'''
(** [xs?.length ?? 0] *)
Definition count (xs : option (list jsnum)) : jsnum :=
  match xs with Some l => of_nat (length l) | None => 0%float end.

Definition warmStartedRans (request : PolarRequest) : bool :=
  match solver request with
  | Some s => match warm_start s with Some true => true | _ => false end
              && negb (match force_transient s with Some true => true | _ => false end)
  | None => false
  end.

(** The independent cases: a warm-started RANS polar marches its angles one by one. *)
Definition caseCount (request : PolarRequest) : jsnum :=
  if warmStartedRans request
  then (Math_max 1 (count (speeds request)) * Math_max 1 (count (chord_lengths request)))%float
  else (count (angles request) * Math_max 1 (count (speeds request))
        * Math_max 1 (count (chord_lengths request)))%float.

Definition admissionCpuSlotsForRequest (h : heap) (request : PolarRequest) : jsnum :=
  let processes := solverProcesses h (resources request) in
  let cases := caseCount request in
  match caseConcurrency h (resources request) with
  | Some concurrency =>
      let effective := if (0 < cases)%js then Math_min concurrency cases else concurrency in
      Math_max 1 (processes * effective)%float
  | None =>
      match cpuBudget h (resources request) with
      | Some budget =>
          if (0 < cases)%js then Math_max 1 (Math_min budget (cases * processes)%float)
          else 1%float
      | None => 1%float
      end
  end.

(** ** Pinning the request to its weight *)

(** [{ ...resources, cpu_budget, case_concurrency }] *)
Definition pinned (o : ResourceParams) (slots concurrency : jsnum) : ResourceParams :=
  {| cpu_budget := Some slots; case_concurrency := Some concurrency;
     solver_processes := solver_processes o; other := other o |}.

Definition no_resources : ResourceParams :=
  {| cpu_budget := None; case_concurrency := None; solver_processes := None; other := [] |}.

Definition set_resources (request : PolarRequest) (r : ref) : PolarRequest :=
  {| resources := Some r; angles := angles request; speeds := speeds request;
     chord_lengths := chord_lengths request; solver := solver request |}.

(** [Object.assign(resources, pinnedResources)] on the shared object, or a new one. *)
Definition assign_pinned (h : heap) (request : PolarRequest) (slots concurrency : jsnum) :
    heap * PolarRequest :=
  match resources request with
  | Some r =>
      (match h !! r with Some o => <[r := pinned o slots concurrency]> h | None => h end,
       set_resources request r)
  | None => (h ++ [pinned no_resources slots concurrency], set_resources request (length h))
  end.

(** What the request may use: its weight, or the whole part of the limit. *)
Definition boundedSlots (naturalSlots maxCpuSlots : jsnum) : jsnum :=
  Math_min naturalSlots
    (if isFinite maxCpuSlots then Math_max 0 (Math_floor maxCpuSlots) else naturalSlots).

Definition explicit (x : option jsnum) : bool :=
  match x with Some _ => true | None => false end.

Definition pinAdmissionCpuSlotsForRequest (h : heap) (request : PolarRequest)
    (maxCpuSlots : jsnum) : heap * PolarRequest * jsnum :=
  if negb (explicit (cpuBudget h (resources request)))
     && negb (explicit (caseConcurrency h (resources request)))
  then (h, request, admissionCpuSlotsForRequest h request)
  else
    let processes := solverProcesses h (resources request) in
    let bounded := boundedSlots (admissionCpuSlotsForRequest h request) maxCpuSlots in
    if (bounded < processes)%js then (h, request, 0%float)
    else
      let concurrency := Math_max 1 (Math_floor (bounded / processes)%float) in
      let slots := (concurrency * processes)%float in
      (assign_pinned h request slots concurrency, slots).

(** ** The reservation of a running job *)

Record SchedulingMetadata := {
  resolved_case_concurrency : option jsnum;
  scheduled_processes : option jsnum;
}.

Record JobStatus := {
  total_cases : jsnum;
  completed_cases : jsnum;
  scheduling : option SchedulingMetadata;
}.

Definition safePositive (x : option jsnum) : bool :=
  match x with Some n => isSafeInteger n && negb (n < 1)%js | None => false end.

Definition sched (f : SchedulingMetadata -> option jsnum) (status : JobStatus) : option jsnum :=
  match scheduling status with Some s => f s | None => None end.

(** The counters and the resolved shape make sense. *)
Definition usable (currentSlots : jsnum) (status : JobStatus) : bool :=
  isSafeInteger currentSlots && negb (currentSlots < 1)%js
  && (isSafeInteger (total_cases status) && negb (total_cases status < 1)%js)
  && (isSafeInteger (completed_cases status) && negb (completed_cases status < 0)%js)
  && negb (total_cases status < completed_cases status)%js
  && safePositive (sched resolved_case_concurrency status)
  && safePositive (sched scheduled_processes status).

Definition remainingAdmissionCpuSlotsForStatus (currentSlots : jsnum) (status : JobStatus) : jsnum :=
  if negb (usable currentSlots status) then Math_max 1 currentSlots
  else
    let concurrency := default 0%float (sched resolved_case_concurrency status) in
    let processes := default 0%float (sched scheduled_processes status) in
    let unfinished := (total_cases status - completed_cases status)%float in
    let remaining := Math_max 1 (Math_min concurrency unfinished * processes)%float in
    Math_min currentSlots remaining.

(** ** The specification, on integers *)

Record shape := {
  processes : Z;
  concurrency : option Z;
  budget : option Z;
  cases : Z;
}.

Definition int (x : jsnum) : Z := default 0%Z (to_integer x).

Definition len (xs : option (list jsnum)) : Z :=
  match xs with Some l => Z.of_nat (length l) | None => 0 end.

Definition cases_of (request : PolarRequest) : Z :=
  (if warmStartedRans request then Z.max 1 (len (speeds request)) * Z.max 1 (len (chord_lengths request))
   else len (angles request) * Z.max 1 (len (speeds request)) * Z.max 1 (len (chord_lengths request)))%Z.

Definition shape_of (h : heap) (request : PolarRequest) : shape :=
  {| processes := int (solverProcesses h (resources request));
     concurrency := option_map int (caseConcurrency h (resources request));
     budget := option_map int (cpuBudget h (resources request));
     cases := cases_of request |}.

(** A job runs some cases at a time, each with its solver processes. *)
Definition slots_of (s : shape) : Z :=
  (match concurrency s, budget s with
   | Some c, _ => processes s * (if 0 <? cases s then Z.min c (cases s) else c)
   | None, Some b => if 0 <? cases s then Z.min b (cases s * processes s) else 1
   | None, None => 1
   end)%Z.

(** The sizes of the request are far from the limit of exact integers. *)
Definition fits (h : heap) (request : PolarRequest) : Prop :=
  (Z.max 1 (len (angles request)) * Z.max 1 (len (speeds request))
     * Z.max 1 (len (chord_lengths request)) * processes (shape_of h request) < 2 ^ 53
   /\ forall c, concurrency (shape_of h request) = Some c ->
      c * processes (shape_of h request) < 2 ^ 53)%Z.

(** ** The weight *)

Lemma int_some (x : jsnum) (a : Z) : to_integer x = Some a -> int x = a.
Proof. unfold int. by intros ->. Qed.

Lemma positiveInteger_some (x : option jsnum) (n : jsnum) :
  positiveInteger x = Some n -> to_integer n = Some (int n) /\ (0 < int n)%Z.
Proof.
  destruct x as [y|]; cbn; [|done]. destruct (isInteger y && (0 < y)%js) eqn:E; [|done].
  intros [= <-]. breflect. destruct E as [[a Ha]%isInteger_spec Hp].
  rewrite (ltb_integer _ _ _ _ to_integer_0 Ha), Z.ltb_lt in Hp.
  by rewrite (int_some _ _ Ha).
Qed.

Lemma positiveInteger_none (x : option jsnum) (n : jsnum) :
  positiveInteger x = None -> x = Some n -> to_integer n = None \/ (int n <= 0)%Z.
Proof.
  intros H ->. cbn in H. destruct (isInteger n && (0 < n)%js) eqn:E; [done|]. clear H.
  unfold isInteger in E. destruct (to_integer n) as [a|] eqn:Ha; [right|by left].
  cbn [andb] in E. rewrite (ltb_integer _ _ _ _ to_integer_0 Ha), Z.ltb_ge in E.
  by rewrite (int_some _ _ Ha).
Qed.

Lemma solverProcesses_int (h : heap) (r : option ref) :
  to_integer (solverProcesses h r) = Some (int (solverProcesses h r))
  /\ (1 <= int (solverProcesses h r))%Z.
Proof.
  unfold solverProcesses. destruct (positiveInteger _) as [n|] eqn:E; cbn [default from_option id].
  - apply positiveInteger_some in E as [E Hp]. split; [done|lia].
  - rewrite (int_some _ _ to_integer_1). split; [apply to_integer_1|lia].
Qed.

Lemma count_int (xs : option (list jsnum)) :
  (len xs <= 2 ^ 53)%Z -> to_integer (count xs) = Some (len xs).
Proof.
  destruct xs as [l|]; cbn [count len]; [|intros; apply to_integer_0].
  intros H. apply of_Z_integer. lia.
Qed.

Lemma len_nonneg (xs : option (list jsnum)) : (0 <= len xs)%Z.
Proof. destruct xs; cbn; lia. Qed.

Lemma factor_lt (x y m : Z) : (0 <= x -> 1 <= y -> x * y < m -> x < m)%Z.
Proof. nia. Qed.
'''
> [Work request]: Please give the count of lines in the listing that include the string "limit", with no words around it.

> [Solution to this task]: 2